_EXERCISE OBJECTIVE_.
Needed from the entries below: every line that holds the word "join".

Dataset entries
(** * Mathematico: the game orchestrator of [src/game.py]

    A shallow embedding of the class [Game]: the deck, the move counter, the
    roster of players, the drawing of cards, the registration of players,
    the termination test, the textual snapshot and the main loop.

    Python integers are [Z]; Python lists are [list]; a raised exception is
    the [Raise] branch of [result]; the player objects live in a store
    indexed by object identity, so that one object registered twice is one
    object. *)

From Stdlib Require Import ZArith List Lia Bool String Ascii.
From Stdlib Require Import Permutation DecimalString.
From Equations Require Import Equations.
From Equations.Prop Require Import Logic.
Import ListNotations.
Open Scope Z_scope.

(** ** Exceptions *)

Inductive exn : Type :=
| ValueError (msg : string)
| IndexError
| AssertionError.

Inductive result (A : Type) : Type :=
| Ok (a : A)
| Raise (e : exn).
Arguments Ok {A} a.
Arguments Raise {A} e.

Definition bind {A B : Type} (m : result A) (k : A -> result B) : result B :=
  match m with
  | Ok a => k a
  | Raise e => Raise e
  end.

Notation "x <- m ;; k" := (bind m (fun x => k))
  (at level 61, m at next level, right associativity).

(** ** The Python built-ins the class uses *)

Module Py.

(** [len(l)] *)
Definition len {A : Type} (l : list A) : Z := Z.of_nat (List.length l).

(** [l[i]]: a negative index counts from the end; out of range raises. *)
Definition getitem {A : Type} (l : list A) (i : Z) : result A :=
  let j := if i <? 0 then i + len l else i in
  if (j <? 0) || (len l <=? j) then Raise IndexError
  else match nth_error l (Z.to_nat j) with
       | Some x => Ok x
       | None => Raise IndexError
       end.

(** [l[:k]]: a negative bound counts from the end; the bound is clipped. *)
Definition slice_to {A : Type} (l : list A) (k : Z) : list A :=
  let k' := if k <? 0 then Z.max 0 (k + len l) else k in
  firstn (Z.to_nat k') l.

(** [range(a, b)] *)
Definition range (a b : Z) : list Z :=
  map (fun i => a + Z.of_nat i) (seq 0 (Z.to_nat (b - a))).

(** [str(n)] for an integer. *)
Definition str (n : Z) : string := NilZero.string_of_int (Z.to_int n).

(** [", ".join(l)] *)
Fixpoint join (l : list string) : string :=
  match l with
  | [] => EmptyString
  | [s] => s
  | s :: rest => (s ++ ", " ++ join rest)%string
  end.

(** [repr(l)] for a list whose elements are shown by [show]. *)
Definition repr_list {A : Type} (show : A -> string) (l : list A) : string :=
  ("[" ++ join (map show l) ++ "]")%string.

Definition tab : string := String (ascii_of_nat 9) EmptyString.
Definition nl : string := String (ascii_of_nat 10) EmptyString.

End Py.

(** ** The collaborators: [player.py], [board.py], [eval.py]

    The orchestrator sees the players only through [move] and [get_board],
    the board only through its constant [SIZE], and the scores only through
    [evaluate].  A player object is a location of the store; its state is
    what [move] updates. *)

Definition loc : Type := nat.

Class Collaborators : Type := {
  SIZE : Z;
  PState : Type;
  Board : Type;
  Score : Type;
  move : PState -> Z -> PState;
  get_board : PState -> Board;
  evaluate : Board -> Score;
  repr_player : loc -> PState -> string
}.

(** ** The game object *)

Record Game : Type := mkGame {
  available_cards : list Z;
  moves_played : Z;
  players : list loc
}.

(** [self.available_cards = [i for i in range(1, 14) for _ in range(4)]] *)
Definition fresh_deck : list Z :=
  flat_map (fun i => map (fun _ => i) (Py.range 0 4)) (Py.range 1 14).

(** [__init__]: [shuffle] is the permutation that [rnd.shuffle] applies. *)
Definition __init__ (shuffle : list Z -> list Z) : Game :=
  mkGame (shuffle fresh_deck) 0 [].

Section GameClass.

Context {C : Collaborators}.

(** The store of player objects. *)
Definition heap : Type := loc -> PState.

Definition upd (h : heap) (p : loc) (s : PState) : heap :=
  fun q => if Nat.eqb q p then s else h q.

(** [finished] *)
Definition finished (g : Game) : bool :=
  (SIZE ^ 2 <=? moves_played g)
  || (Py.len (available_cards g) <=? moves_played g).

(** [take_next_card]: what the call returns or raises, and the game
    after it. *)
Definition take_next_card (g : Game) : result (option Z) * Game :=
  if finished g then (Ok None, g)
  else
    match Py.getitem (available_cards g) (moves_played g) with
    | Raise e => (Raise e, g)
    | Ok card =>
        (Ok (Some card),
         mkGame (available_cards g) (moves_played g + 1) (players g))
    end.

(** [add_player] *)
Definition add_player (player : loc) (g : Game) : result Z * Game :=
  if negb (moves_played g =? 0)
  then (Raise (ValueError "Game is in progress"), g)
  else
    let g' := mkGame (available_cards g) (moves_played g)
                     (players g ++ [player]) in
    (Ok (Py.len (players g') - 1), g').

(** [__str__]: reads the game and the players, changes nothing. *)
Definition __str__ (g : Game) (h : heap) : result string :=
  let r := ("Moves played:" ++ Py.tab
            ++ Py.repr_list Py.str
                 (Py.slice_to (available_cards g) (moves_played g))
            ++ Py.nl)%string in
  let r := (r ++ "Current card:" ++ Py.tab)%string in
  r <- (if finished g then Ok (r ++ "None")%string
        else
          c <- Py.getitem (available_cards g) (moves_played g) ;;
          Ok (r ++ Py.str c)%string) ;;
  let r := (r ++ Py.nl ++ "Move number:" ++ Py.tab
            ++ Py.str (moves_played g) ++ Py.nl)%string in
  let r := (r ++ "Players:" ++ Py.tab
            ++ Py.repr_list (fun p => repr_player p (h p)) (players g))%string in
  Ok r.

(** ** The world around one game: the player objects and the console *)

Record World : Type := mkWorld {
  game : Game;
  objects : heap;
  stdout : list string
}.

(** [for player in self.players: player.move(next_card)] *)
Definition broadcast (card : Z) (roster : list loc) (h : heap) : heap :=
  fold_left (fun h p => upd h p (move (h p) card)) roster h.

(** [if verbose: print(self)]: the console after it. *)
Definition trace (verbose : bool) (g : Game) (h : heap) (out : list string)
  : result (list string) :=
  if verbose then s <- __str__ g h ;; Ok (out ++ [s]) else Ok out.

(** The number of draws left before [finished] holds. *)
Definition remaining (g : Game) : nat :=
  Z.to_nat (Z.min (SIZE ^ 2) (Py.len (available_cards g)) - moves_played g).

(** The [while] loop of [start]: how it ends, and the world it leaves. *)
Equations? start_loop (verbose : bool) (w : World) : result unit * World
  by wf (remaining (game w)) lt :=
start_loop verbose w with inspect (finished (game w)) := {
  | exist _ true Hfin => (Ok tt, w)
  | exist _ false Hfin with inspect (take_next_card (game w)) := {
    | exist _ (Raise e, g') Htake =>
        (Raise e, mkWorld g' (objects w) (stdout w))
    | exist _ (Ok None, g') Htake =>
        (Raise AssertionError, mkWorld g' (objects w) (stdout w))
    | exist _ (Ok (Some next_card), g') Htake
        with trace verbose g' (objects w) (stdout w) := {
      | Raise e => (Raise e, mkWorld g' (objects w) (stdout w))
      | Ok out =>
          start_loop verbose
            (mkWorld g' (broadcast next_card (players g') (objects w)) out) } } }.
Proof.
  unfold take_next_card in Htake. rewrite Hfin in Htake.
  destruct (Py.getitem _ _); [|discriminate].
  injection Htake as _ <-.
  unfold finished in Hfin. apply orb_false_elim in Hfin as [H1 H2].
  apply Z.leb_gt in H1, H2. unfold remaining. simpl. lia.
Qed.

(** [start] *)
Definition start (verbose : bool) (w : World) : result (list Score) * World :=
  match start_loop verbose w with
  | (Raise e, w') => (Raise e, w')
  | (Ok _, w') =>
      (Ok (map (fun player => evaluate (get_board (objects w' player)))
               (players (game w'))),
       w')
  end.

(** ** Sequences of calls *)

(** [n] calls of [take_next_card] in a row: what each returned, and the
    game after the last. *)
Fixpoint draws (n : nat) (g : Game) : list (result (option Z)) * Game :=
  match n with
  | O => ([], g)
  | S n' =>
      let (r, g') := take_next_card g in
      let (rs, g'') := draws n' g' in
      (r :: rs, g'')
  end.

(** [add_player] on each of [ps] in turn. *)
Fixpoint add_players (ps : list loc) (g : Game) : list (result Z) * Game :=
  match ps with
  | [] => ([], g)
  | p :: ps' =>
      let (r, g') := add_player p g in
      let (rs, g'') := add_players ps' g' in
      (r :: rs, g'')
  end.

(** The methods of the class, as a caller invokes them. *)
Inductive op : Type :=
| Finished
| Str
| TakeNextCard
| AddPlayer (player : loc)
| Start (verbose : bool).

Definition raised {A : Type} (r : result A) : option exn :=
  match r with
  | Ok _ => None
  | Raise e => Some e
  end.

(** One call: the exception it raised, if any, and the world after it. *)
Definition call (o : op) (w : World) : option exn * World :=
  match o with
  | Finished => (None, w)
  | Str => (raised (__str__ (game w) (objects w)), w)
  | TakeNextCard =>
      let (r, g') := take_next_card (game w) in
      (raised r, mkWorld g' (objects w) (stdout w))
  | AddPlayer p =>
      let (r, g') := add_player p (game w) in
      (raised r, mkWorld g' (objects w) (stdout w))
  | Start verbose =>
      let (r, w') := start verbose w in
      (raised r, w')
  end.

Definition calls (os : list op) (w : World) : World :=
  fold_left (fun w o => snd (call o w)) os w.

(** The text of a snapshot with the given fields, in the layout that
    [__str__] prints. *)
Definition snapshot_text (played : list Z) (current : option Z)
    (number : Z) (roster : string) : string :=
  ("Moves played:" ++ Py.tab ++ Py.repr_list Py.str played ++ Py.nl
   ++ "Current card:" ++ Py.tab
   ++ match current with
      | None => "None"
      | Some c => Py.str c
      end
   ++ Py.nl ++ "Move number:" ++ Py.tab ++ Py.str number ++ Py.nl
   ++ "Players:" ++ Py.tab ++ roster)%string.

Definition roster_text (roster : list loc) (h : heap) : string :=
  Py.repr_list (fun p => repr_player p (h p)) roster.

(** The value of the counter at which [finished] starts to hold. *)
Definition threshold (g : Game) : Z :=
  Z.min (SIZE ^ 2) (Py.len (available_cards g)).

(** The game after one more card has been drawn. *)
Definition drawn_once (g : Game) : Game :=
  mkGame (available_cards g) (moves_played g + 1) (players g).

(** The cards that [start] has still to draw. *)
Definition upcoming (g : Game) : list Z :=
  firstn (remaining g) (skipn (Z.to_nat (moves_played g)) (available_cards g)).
* * *
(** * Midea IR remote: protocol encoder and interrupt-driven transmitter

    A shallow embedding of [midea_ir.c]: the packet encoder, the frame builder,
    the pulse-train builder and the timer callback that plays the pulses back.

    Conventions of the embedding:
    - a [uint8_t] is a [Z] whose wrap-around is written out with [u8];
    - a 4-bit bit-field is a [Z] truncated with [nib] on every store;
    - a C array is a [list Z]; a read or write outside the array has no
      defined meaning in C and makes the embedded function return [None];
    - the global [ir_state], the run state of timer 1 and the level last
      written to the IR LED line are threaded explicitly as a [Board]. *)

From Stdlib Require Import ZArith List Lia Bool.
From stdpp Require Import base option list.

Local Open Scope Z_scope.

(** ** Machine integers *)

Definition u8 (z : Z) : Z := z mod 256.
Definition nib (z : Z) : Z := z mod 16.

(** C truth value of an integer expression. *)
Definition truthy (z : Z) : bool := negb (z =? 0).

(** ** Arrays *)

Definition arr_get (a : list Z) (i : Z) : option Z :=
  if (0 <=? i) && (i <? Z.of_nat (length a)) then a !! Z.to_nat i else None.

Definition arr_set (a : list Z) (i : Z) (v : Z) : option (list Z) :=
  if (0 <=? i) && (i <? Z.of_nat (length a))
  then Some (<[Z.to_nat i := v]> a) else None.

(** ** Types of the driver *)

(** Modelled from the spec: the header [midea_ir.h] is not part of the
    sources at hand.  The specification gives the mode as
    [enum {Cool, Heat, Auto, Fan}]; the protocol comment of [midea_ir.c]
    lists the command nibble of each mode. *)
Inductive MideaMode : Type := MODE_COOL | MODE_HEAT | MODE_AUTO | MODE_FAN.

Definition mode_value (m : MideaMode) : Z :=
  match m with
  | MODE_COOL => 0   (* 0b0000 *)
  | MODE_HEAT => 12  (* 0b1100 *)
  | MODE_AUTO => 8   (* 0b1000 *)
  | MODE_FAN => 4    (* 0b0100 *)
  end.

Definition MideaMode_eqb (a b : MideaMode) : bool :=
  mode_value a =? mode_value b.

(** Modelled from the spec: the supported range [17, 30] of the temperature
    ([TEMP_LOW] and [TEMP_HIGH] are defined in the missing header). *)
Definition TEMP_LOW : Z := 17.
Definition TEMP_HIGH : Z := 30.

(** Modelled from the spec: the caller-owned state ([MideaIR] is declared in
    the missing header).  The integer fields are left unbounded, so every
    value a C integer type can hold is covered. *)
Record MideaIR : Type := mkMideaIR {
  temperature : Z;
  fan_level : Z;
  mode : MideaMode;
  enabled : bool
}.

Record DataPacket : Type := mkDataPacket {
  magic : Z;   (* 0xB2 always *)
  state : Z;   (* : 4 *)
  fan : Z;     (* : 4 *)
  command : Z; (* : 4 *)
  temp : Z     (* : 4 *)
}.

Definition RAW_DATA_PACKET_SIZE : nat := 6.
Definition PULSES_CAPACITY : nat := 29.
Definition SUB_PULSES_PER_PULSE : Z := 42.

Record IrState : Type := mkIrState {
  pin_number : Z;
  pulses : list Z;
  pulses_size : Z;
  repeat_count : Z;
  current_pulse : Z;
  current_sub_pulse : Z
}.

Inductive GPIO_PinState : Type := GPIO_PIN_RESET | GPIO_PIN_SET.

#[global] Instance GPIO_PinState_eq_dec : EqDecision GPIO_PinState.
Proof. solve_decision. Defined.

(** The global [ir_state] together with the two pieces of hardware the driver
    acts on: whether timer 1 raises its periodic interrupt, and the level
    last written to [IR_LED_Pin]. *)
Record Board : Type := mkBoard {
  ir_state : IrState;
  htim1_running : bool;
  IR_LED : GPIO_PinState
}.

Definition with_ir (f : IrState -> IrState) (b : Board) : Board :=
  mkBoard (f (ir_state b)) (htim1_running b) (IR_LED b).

_WRITTEN RESPONSE_.
(** [", ".join(l)] *)
Fixpoint join (l : list string) : string :=
  | s :: rest => (s ++ ", " ++ join rest)%string
  ("[" ++ join (map show l) ++ "]")%string.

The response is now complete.